-- What the exercise asks --
From the line below that contains "Definition pi (A" to the line that contains "let R := false :: R in", repeat every line exactly, both ends included, and nothing else.

---+---

(* ===== verification/Fips202.v ===== *)
(** * FIPS 202 reference Keccak, SHA-3 and SHAKE

    The permutation (Section 3: step mappings on the 5 x 5 array of lanes, rotation offsets by the walk of
    Algorithm 2, round constants by the shift register of Algorithm 5), the sponge (Section 4), the padding
    and the functions of Section 6, on the byte strings of Appendix B.  [Keccak] and [Shake] show that the
    code computes them. *)

From stdpp Require Import base list numbers.
From Stdlib Require Import ZArith Lia.
From S2P Require Import Prelude.

#[local] Open Scope Z_scope.

(** ** Lanes *)

(** Lane (x, y) of a state is element [x + 5 y]; the coordinates are taken modulo 5. *)
Definition lane (A : list Z) (x y : nat) : Z := rd A (x mod 5 + 5 * (y mod 5)).
Definition lanes (f : nat -> nat -> Z) : list Z := map (fun i => f (i mod 5)%nat (i / 5)%nat) (seq 0 25).

(** Bit [z] of a 64-bit lane moves to [z + n] modulo 64. *)
Definition rotl (n : nat) (x : Z) : Z :=
  Z.lor (u64 (Z.shiftl x (Z.of_nat n))) (Z.shiftr x (64 - Z.of_nat n)).

Definition lane_not (x : Z) : Z := u64 (Z.lnot x).

(** ** Step mappings (3.2) *)

Definition theta_C (A : list Z) (x : nat) : Z :=
  fold_left Z.lxor (map (lane A x) [1; 2; 3; 4]%nat) (lane A x 0).
Definition theta_D (A : list Z) (x : nat) : Z := Z.lxor (theta_C A (x + 4)) (rotl 1 (theta_C A (x + 1))).
Definition theta (A : list Z) : list Z := lanes (fun x y => Z.lxor (lane A x y) (theta_D A x)).

(** The walk of Algorithm 2 visits the lanes other than (0, 0); lane number [t] of it is rotated by
    [(t + 1) (t + 2) / 2]. *)
Fixpoint rho_walk (n t x y : nat) : list (nat * nat) :=
  match n with
  | O => []
  | S n => (x + 5 * y, ((t + 1) * (t + 2) / 2) mod 64)%nat :: rho_walk n (S t) y ((2 * x + 3 * y) mod 5)%nat
  end.

Definition rho_offset (i : nat) : nat :=
  match List.find (fun p => Nat.eqb (fst p) i) (rho_walk 24 0 1 0) with Some p => snd p | None => 0 end.

Definition rho_offsets : list nat := Eval vm_compute in map rho_offset (seq 0 25).

Definition rho (A : list Z) : list Z :=
  lanes (fun x y => let n := nth (x + 5 * y) rho_offsets O in
                    if Nat.eqb n 0 then lane A x y else rotl n (lane A x y)).

Definition pi (A : list Z) : list Z := lanes (fun x y => lane A (x + 3 * y) x).

Definition chi (A : list Z) : list Z :=
  lanes (fun x y => Z.lxor (lane A x y) (Z.land (lane_not (lane A (x + 1) y)) (lane A (x + 2) y))).

(** The shift register of Algorithm 5: bit [R[i]] is element [i]. *)
Definition rc_step (R : list bool) : list bool :=
  let R := false :: R in
  let b i := nth i R false in
  let b8 := b 8%nat in
  take 8 [xorb (b 0%nat) b8; b 1%nat; b 2%nat; b 3%nat; xorb (b 4%nat) b8; xorb (b 5%nat) b8; xorb (b 6%nat) b8; b 7%nat].

Definition rc (t : nat) : bool :=
  nth 0 (Nat.iter (t mod 255) rc_step [true; false; false; false; false; false; false; false]) false.

(** [RC[2^j - 1] = rc(j + 7 ir)]. *)
Definition RC (ir : nat) : Z :=
  fold_left (fun acc j => Z.lor acc (if rc (j + 7 * ir) then Z.shiftl 1 (2 ^ Z.of_nat j - 1) else 0)) (seq 0 7) 0.

Definition iota (ir : nat) (A : list Z) : list Z :=
  lanes (fun x y => if Nat.eqb (x + 5 * y) 0 then Z.lxor (lane A x y) (RC ir) else lane A x y).

Definition Rnd (A : list Z) (ir : nat) : list Z := iota ir (chi (pi (rho (theta A)))).

Definition keccak_lanes (A : list Z) : list Z := fold_left Rnd (seq 0 24) A.

(** ** Byte strings *)

(** A lane is eight bytes, the first one least significant. *)
Definition le64 (b : bytes) : Z := fold_right (fun x acc => x + 256 * acc) 0 b.
Fixpoint Z_to_le (n : nat) (v : Z) : bytes :=
  match n with O => [] | S n => u8 v :: Z_to_le n (Z.shiftr v 8) end.

Definition to_lanes (S : bytes) : list Z := map (fun i => le64 (sub S (8 * i) 8)) (seq 0 25).
Definition of_lanes (A : list Z) : bytes := concat (map (Z_to_le 8) A).

Definition keccak_f (S : bytes) : bytes := of_lanes (keccak_lanes (to_lanes S)).

(** ** Sponge (4) *)

(** Absorbing blocks of [r] bytes into a state of 200 bytes. *)
Definition absorb_block (S P : bytes) : bytes := keccak_f (xor_bytes S (P ++ zeros (200 - length P))).

Fixpoint blocks (n r : nat) (m : bytes) : list bytes :=
  match n with O => [] | S n => take r m :: blocks n r (drop r m) end.

Definition absorb (r : nat) (m : bytes) (S : bytes) : bytes :=
  fold_left absorb_block (blocks (length m / r) r m) S.

(** The bytes squeezed from state [S] by [n] further applications of the permutation. *)
Fixpoint squeeze (n r : nat) (S : bytes) : bytes :=
  match n with O => take r S | Datatypes.S n => take r S ++ squeeze n r (keccak_f S) end.

(** ** Padding, in bits (5.1, 6.1, 6.2, B.1) *)

Definition byte_bits (x : Z) : list bool := map (fun i => Z.testbit x (Z.of_nat i)) (seq 0 8).
Definition bits (m : bytes) : list bool := concat (map byte_bits m).

Definition pad101 (x m : nat) : list bool := true :: repeat false (Z.to_nat ((- Z.of_nat m - 2) mod Z.of_nat x)) ++ [true].

Definition bits_byte (b : list bool) : Z := fold_right (fun b acc => Z.b2z b + 2 * acc) 0 b.
Fixpoint bits_bytes (n : nat) (b : list bool) : bytes :=
  match n with O => [] | S n => bits_byte (take 8 b) :: bits_bytes n (drop 8 b) end.

(** The padded message: message bits, suffix, then pad10*1 up to a multiple of the rate. *)
Definition padded (r : nat) (suffix : list bool) (m : bytes) : bytes :=
  let b := bits m ++ suffix in
  let p := b ++ pad101 (8 * r) (length b) in
  bits_bytes (length p / 8) p.

(** ** Functions (6.1, 6.2) *)

(** The infinite output, cut to [d] bytes. *)
Definition keccak_sponge (r : nat) (suffix : list bool) (m : bytes) (d : nat) : bytes :=
  take d (squeeze (d / r) r (absorb r (padded r suffix m) (zeros 200))).

Definition SHA3_256 (m : bytes) : bytes := keccak_sponge 136 [false; true] m 32.
Definition SHA3_512 (m : bytes) : bytes := keccak_sponge 72 [false; true] m 64.
Definition SHAKE128 (m : bytes) (d : nat) : bytes := keccak_sponge 168 [true; true; true; true] m d.
Definition SHAKE256 (m : bytes) (d : nat) : bytes := keccak_sponge 136 [true; true; true; true] m d.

---+---

-- Response area --
Definition pi (A : list Z) : list Z := lanes (fun x y => lane A (x + 3 * y) x).

Definition chi (A : list Z) : list Z :=
  lanes (fun x y => Z.lxor (lane A x y) (Z.land (lane_not (lane A (x + 1) y)) (lane A (x + 2) y))).

(** The shift register of Algorithm 5: bit [R[i]] is element [i]. *)
Definition rc_step (R : list bool) : list bool :=
  let R := false :: R in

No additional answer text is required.